Animals of all kinds have always powerfully fascinated me. The easy access and proximity to domestic and working animals has narrowed my focus in on them and lead me to seek a career working with horses. I became interested about food production when my health began to deteriorate in my early 20s. I spent the better part of a year unable to speak due to laryngitis. Doctors and specialists were mystified, and prescribed anti-reflux medicines and sent my on my way. Finally, becoming desperate, I went to a naturopath specialist who did blood work and discovered that I had developed allergies to a myriad of foods I had been eating my whole life. Perplexed and barely able to believe what she had discovered I began to learn about the microbiology of our guts, and the far-reaching effects on our bodies. This in turn steered my interest towards the actual nutritional values in whole foods found in grocery stores today. As I learned about decreasing nutrient density in foods, I simultaneously was introduced to the degraded state of land on which they are grown. Words like “holistic” and “regenerative” began to appear more frequently in my home research as I delved deeper into the affects of food on the body and mind.

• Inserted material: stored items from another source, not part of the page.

(* ===== verification/Statistics.v ===== *)
(** Usage statistics of the server: [server/statistics/statistics.go].

    Each counted quantity keeps its value for the current five minutes and
    three rings of past values, as [int32]. A ring is the list of its cells
    from the current one on; [None] is a cell never written. *)

From S2P Require Import Prelude.

Module Statistics.
Local Open Scope Z_scope.

Abbreviation ring := (list (option Z)).
Definition ring_New (n : nat) : ring := replicate n None.

(** [r.Value = v; r = r.Next()] *)
Definition ring_push (v : Z) (r : ring) : ring :=
  match r with [] => [] | _ :: r => r ++ [Some v] end.

Record StatsValue := MkStatsValue {
  val5min : Z;
  val60min : ring;
  val1day : ring;
  val7day : ring;
}.

Definition NewStatsValue : StatsValue :=
  MkStatsValue 0 (ring_New 12) (ring_New 288) (ring_New 2016).

Definition StatsValue_Accumulate (v : StatsValue) : StatsValue :=
  MkStatsValue (val5min v) (ring_push (val5min v) (val60min v))
    (ring_push (val5min v) (val1day v)) (ring_push (val5min v) (val7day v)).

Definition StatsValue_Reset5min (v : StatsValue) : StatsValue :=
  MkStatsValue 0 (val60min v) (val1day v) (val7day v).

(** The closure passed to [Do], over all cells; additions wrap. *)
Definition ring_sum (r : ring) : Z :=
  foldl (λ acc p, match p with Some v => i32 (acc + v) | None => acc end) 0 r.

(** Go's integer division truncates. *)
Definition Report (v : StatsValue) : Z * Z * Z * Z :=
  (val5min v, Z.quot (ring_sum (val60min v)) 12, Z.quot (ring_sum (val1day v)) 288,
   Z.quot (ring_sum (val7day v)) 2016).

Record Statistics := MkStatistics {
  devices_online : StatsValue;
  unicasts_total : StatsValue;
  broadcasts_total : StatsValue;
  devices_specific : gmap string StatsValue;
  channel_specific : gmap string StatsValue;
}.

Definition NewStatistics : Statistics :=
  MkStatistics NewStatsValue NewStatsValue NewStatsValue ∅ ∅.

Definition Accumulate (stats : Statistics) : Statistics :=
  MkStatistics (StatsValue_Accumulate (devices_online stats))
    (StatsValue_Accumulate (unicasts_total stats))
    (StatsValue_Accumulate (broadcasts_total stats))
    (StatsValue_Accumulate <$> devices_specific stats)
    (StatsValue_Accumulate <$> channel_specific stats).

Definition Reset5min (stats : Statistics) : Statistics :=
  MkStatistics (devices_online stats) (StatsValue_Reset5min (unicasts_total stats))
    (StatsValue_Reset5min (broadcasts_total stats))
    (devices_specific stats) (channel_specific stats).

(** [val5min++] and [val5min--], with the int32 wrap. *)
Definition add5min (d : Z) (v : StatsValue) : StatsValue :=
  MkStatsValue (i32 (val5min v + d)) (val60min v) (val1day v) (val7day v).

(** The map entry, created on first use, plus [d]. *)
Definition add_entry (d : Z) (name : string) (m : gmap string StatsValue)
    : gmap string StatsValue :=
  <[name := add5min d (default NewStatsValue (m !! name))]> m.

Definition DecreaseDevices (device_name channel_name : string) (stats : Statistics) : Statistics :=
  MkStatistics (add5min (-1) (devices_online stats)) (unicasts_total stats)
    (broadcasts_total stats) (add_entry (-1) device_name (devices_specific stats))
    (add_entry (-1) channel_name (channel_specific stats)).

Definition IncreaseDevices (device_name channel_name : string) (stats : Statistics) : Statistics :=
  MkStatistics (add5min 1 (devices_online stats)) (unicasts_total stats)
    (broadcasts_total stats) (add_entry 1 device_name (devices_specific stats))
    (add_entry 1 channel_name (channel_specific stats)).

Definition IncreaseUnicasts (stats : Statistics) : Statistics :=
  MkStatistics (devices_online stats) (add5min 1 (unicasts_total stats))
    (broadcasts_total stats) (devices_specific stats) (channel_specific stats).

Definition IncreaseBroadcasts (stats : Statistics) : Statistics :=
  MkStatistics (devices_online stats) (unicasts_total stats)
    (add5min 1 (broadcasts_total stats)) (devices_specific stats) (channel_specific stats).

(** One round of [PrintStats], without its log lines. *)
Definition PrintStats_tick (stats : Statistics) : Statistics := Reset5min (Accumulate stats).

Record StatsData := MkStatsData {
  DevicesOnline : Z * Z * Z * Z;
  UnicastsTotal : Z * Z * Z * Z;
  BroadcastsTotal : Z * Z * Z * Z;
  Devices : gmap string (Z * Z * Z * Z);
  Channels : gmap string (Z * Z * Z * Z);
}.

(** The detail lists in map form: Go's iteration order is unspecified. *)
Definition GetStats (stats : Statistics) : StatsData :=
  MkStatsData (Report (devices_online stats)) (Report (unicasts_total stats))
    (Report (broadcasts_total stats)) (Report <$> devices_specific stats)
    (Report <$> channel_specific stats).

(** ** Sliding windows *)

(** The ring after [vs] was pushed into a fresh ring of [n] cells: the last
    [n] values, after the cells not yet written. *)
Definition window (n : nat) (vs : list Z) : ring :=
  drop (length vs) (replicate n None ++ (Some <$> vs)).

Lemma length_window n vs : length (window n vs) = n.
Proof.
  unfold window. rewrite length_drop, length_app, length_replicate, length_fmap. lia.
Qed.

Lemma ring_push_window n v vs :
  (0 < n)%nat → ring_push v (window n vs) = window n (vs ++ [v]).
Proof.
  intros Hn. unfold window at 2.
  rewrite fmap_app, app_assoc, length_app; cbn [length].
  rewrite <- drop_drop, drop_app_le by (rewrite length_app, length_replicate, length_fmap; lia).
  fold (window n vs). pose proof (length_window n vs).
  destruct (window n vs); [cbn in *; lia|done].
Qed.

(** What is left of the history when it is summed up. *)
Definition last_n (n : nat) (vs : list Z) : list Z := drop (length vs - n) vs.

Lemma window_omap n vs : omap id (window n vs) = last_n n vs.
Proof.
  unfold window, last_n. rewrite drop_app, length_replicate.
  rewrite omap_app. replace (omap id (drop (length vs) (replicate n None))) with (@nil Z).
  - cbn. generalize (length vs - n)%nat as k. intros k.
    rewrite <- fmap_drop. by induction (drop k vs) as [|x l IH]; cbn; [|f_equal].
  - rewrite drop_replicate. by induction (n - length vs)%nat.
Qed.

Lemma ring_sum_omap r : ring_sum r = i32 (sum_Z id (omap id r)).
Proof.
  unfold ring_sum.
  assert (∀ acc, in_sN 32 acc →
    foldl (λ acc p, match p with Some v => i32 (acc + v) | None => acc end) acc r
    = i32 (acc + sum_Z id (omap id r))) as Hr.
  { induction r as [|[v|] r IH]; intros acc Ha; cbn.
    - by rewrite Z.add_0_r, sN_small.
    - rewrite IH by (by apply sN_range). 
      rewrite sN_add_l by done. f_equal. unfold id. lia.
    - by apply IH. }
  by rewrite Hr.
Qed.

Lemma ring_sum_window n vs : ring_sum (window n vs) = i32 (sum_Z id (last_n n vs)).
Proof. by rewrite ring_sum_omap, window_omap. Qed.

(** The history of a value: the five-minute values accumulated so far. *)
Definition has_history (v : StatsValue) (vs : list Z) : Prop :=
  val60min v = window 12 vs ∧ val1day v = window 288 vs ∧ val7day v = window 2016 vs.

Lemma NewStatsValue_history : has_history NewStatsValue [].
Proof. split_and!; unfold window; cbn [fmap list_fmap length]; by rewrite drop_0, app_nil_r. Qed.

Lemma StatsValue_Accumulate_history v vs :
  has_history v vs → has_history (StatsValue_Accumulate v) (vs ++ [val5min v]).
Proof.
  intros (E1 & E2 & E3). unfold has_history; cbn -[ring_push].
  rewrite E1, E2, E3, !ring_push_window by lia. done.
Qed.

Lemma Report_history v vs :
  has_history v vs →
  Report v = (val5min v, Z.quot (i32 (sum_Z id (last_n 12 vs))) 12,
    Z.quot (i32 (sum_Z id (last_n 288 vs))) 288, Z.quot (i32 (sum_Z id (last_n 2016 vs))) 2016).
Proof.
  intros (E1 & E2 & E3). unfold Report. by rewrite E1, E2, E3, !ring_sum_window.
Qed.

(** ** Operations in sequence *)
Inductive stats_op :=
| OpIncreaseDevices (d c : string)
| OpDecreaseDevices (d c : string)
| OpIncreaseUnicasts
| OpIncreaseBroadcasts
| OpTick.

Definition stats_step (stats : Statistics) (o : stats_op) : Statistics :=
  match o with
  | OpIncreaseDevices d c => IncreaseDevices d c stats
  | OpDecreaseDevices d c => DecreaseDevices d c stats
  | OpIncreaseUnicasts => IncreaseUnicasts stats
  | OpIncreaseBroadcasts => IncreaseBroadcasts stats
  | OpTick => PrintStats_tick stats
  end.

(** The unicasts counted since the last tick, and the counts of the ticks
    before, for a run of operations. *)
Fixpoint unicast_counts (os : list stats_op) (cur : Z) (past : list Z) : Z * list Z :=
  match os with
  | [] => (cur, past)
  | OpIncreaseUnicasts :: os => unicast_counts os (cur + 1) past
  | OpTick :: os => unicast_counts os 0 (past ++ [i32 cur])
  | _ :: os => unicast_counts os cur past
  end.

Lemma has_history_add5min d v vs : has_history v vs → has_history (add5min d v) vs.
Proof. done. Qed.
Lemma has_history_reset v vs : has_history v vs → has_history (StatsValue_Reset5min v) vs.
Proof. done. Qed.

Lemma unicast_counts_spec os stats cur past :
  val5min (unicasts_total stats) = i32 cur → has_history (unicasts_total stats) past →
  let '(cur', past') := unicast_counts os cur past in
  let v := unicasts_total (foldl stats_step stats os) in
  val5min v = i32 cur' ∧ has_history v past'.
Proof.
  revert stats cur past. induction os as [|o os IH]; intros stats cur past Hc Hp; [done|].
  destruct o; cbn [unicast_counts foldl]; try (by apply IH).
  - apply IH; [|done]. cbn. by rewrite Hc, sN_add_l.
  - apply IH; [done|]. rewrite <- Hc. by apply has_history_reset, StatsValue_Accumulate_history.
Qed.

(** The device counters: the sum of a detail map's current values. *)
Definition map_total (m : gmap string StatsValue) : Z := map_fold (λ _ v acc, val5min v + acc) 0 m.

Lemma map_total_insert k v m :
  m !! k = None → map_total (<[k := v]> m) = val5min v + map_total m.
Proof. intros. unfold map_total. rewrite map_fold_insert_L; [done|lia|done]. Qed.

Lemma map_total_add_entry d k m :
  map_total (add_entry d k m) `mod` 2 ^ 32 = (map_total m + d) `mod` 2 ^ 32.
Proof.
  assert (∀ v r, map_total m = v + r →
    (i32 (v + d) + r) `mod` 2 ^ 32 = (map_total m + d) `mod` 2 ^ 32) as Hm.
  { intros v r ->. rewrite <- Zplus_mod_idemp_l, sN_mod, Zplus_mod_idemp_l.
    f_equal. lia. }
  unfold add_entry. destruct (m !! k) as [v|] eqn:E; cbn [default].
  - assert (map_total m = val5min v + map_total (delete k m)) as Hd.
    { rewrite <- (insert_delete_id m k v E) at 1.
      rewrite map_total_insert; [done|]. apply lookup_delete_eq. }
    rewrite <- (insert_delete_eq m), map_total_insert by apply lookup_delete_eq. by apply Hm.
  - rewrite map_total_insert by done. by apply Hm.
Qed.

Lemma map_total_fmap f m :
  (∀ v, val5min (f v) = val5min v) → map_total (f <$> m) = map_total m.
Proof.
  intros Hf. induction m as [|k v m Hk IH] using map_ind.
  - by rewrite fmap_empty.
  - rewrite fmap_insert, !map_total_insert by (by rewrite ?lookup_fmap, ?Hk). by rewrite Hf, IH.
Qed.

Definition totals_agree (stats : Statistics) : Prop :=
  val5min (devices_online stats) `mod` 2 ^ 32 = map_total (devices_specific stats) `mod` 2 ^ 32 ∧
  val5min (devices_online stats) `mod` 2 ^ 32 = map_total (channel_specific stats) `mod` 2 ^ 32.

Lemma add_agree a b d :
  a `mod` 2 ^ 32 = b `mod` 2 ^ 32 → i32 (a + d) `mod` 2 ^ 32 = (b + d) `mod` 2 ^ 32.
Proof. intros E. by rewrite sN_mod, <- Zplus_mod_idemp_l, E, Zplus_mod_idemp_l. Qed.

Lemma totals_agree_step stats o : totals_agree stats → totals_agree (stats_step stats o).
Proof.
  intros [H1 H2]. destruct o; cbn; unfold totals_agree;
    cbn [devices_online devices_specific channel_specific IncreaseDevices DecreaseDevices
         val5min add5min PrintStats_tick Reset5min Accumulate IncreaseUnicasts IncreaseBroadcasts
         StatsValue_Accumulate];
    rewrite ?map_total_add_entry, ?map_total_fmap by done; try done;
    by split; apply add_agree.
Qed.
End Statistics.

(** ** Properties *)
Section properties.
Import Statistics.
Local Open Scope Z_scope.

(** The reported averages are those of sliding windows: after any
    sequence of counter updates and five-minute rounds, the hour, day and week
    figures of the unicast counter are the truncated averages over 12, 288 and
    2016 intervals of the int32 counts of the last 12, 288 and 2016 completed
    intervals, and the five-minute figure is the count of the current one. *)
Theorem statistics_windows (os : list stats_op) :
  let '(cur, past) := unicast_counts os 0 [] in
  UnicastsTotal (GetStats (foldl stats_step NewStatistics os))
  = (i32 cur, Z.quot (i32 (sum_Z id (last_n 12 past))) 12,
     Z.quot (i32 (sum_Z id (last_n 288 past))) 288,
     Z.quot (i32 (sum_Z id (last_n 2016 past))) 2016).
Proof.
  pose proof (unicast_counts_spec os NewStatistics 0 [] eq_refl NewStatsValue_history) as Hs.
  destruct (unicast_counts os 0 []) as [cur past]. cbn [GetStats UnicastsTotal].
  destruct Hs as [Hc Hp]. by rewrite (Report_history _ _ Hp), Hc.
Qed.

(** The device counters agree: after any sequence of operations the number
    of devices online equals, modulo 2^32, the sum of the per-model counters
    and the sum of the per-channel counters. *)
Theorem statistics_totals (os : list stats_op) :
  totals_agree (foldl stats_step NewStatistics os).
Proof.
  assert (totals_agree NewStatistics) as H by done. revert H.
  generalize NewStatistics. induction os as [|o os IH]; intros stats H; [done|].
  by apply IH, totals_agree_step.
Qed.
End properties.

Here at the Sather Farm and Ranch the business is split between cattle and small grain crops so I am able to expand my animals knowledge beyond horses, while also learning the impacts of different farming practices. Jeff is actively experimenting with various protocols for improving his soils to build resiliency and increase nutritional values of products grown here. The experience of working on a farm and ranch is giving me a more diverse introduction into professional agriculture than I had previously dreamed of.

 I am keen to learn what the reality of this lifestyle entails, the daily troubleshooting, brainstorming and, of course chores. I am glad to be here during the transitional phase of moving towards a regenerative model because I am learning how to think creatively about agriculture and along side a professional farmer and rancher. I have already learned so much about both crops and cattle, and we have not yet begun planting or calving. I am doing my utmost to take advantage of the wide array of knowledge here in hopes of becoming more skilled person both personally and professionally going forward.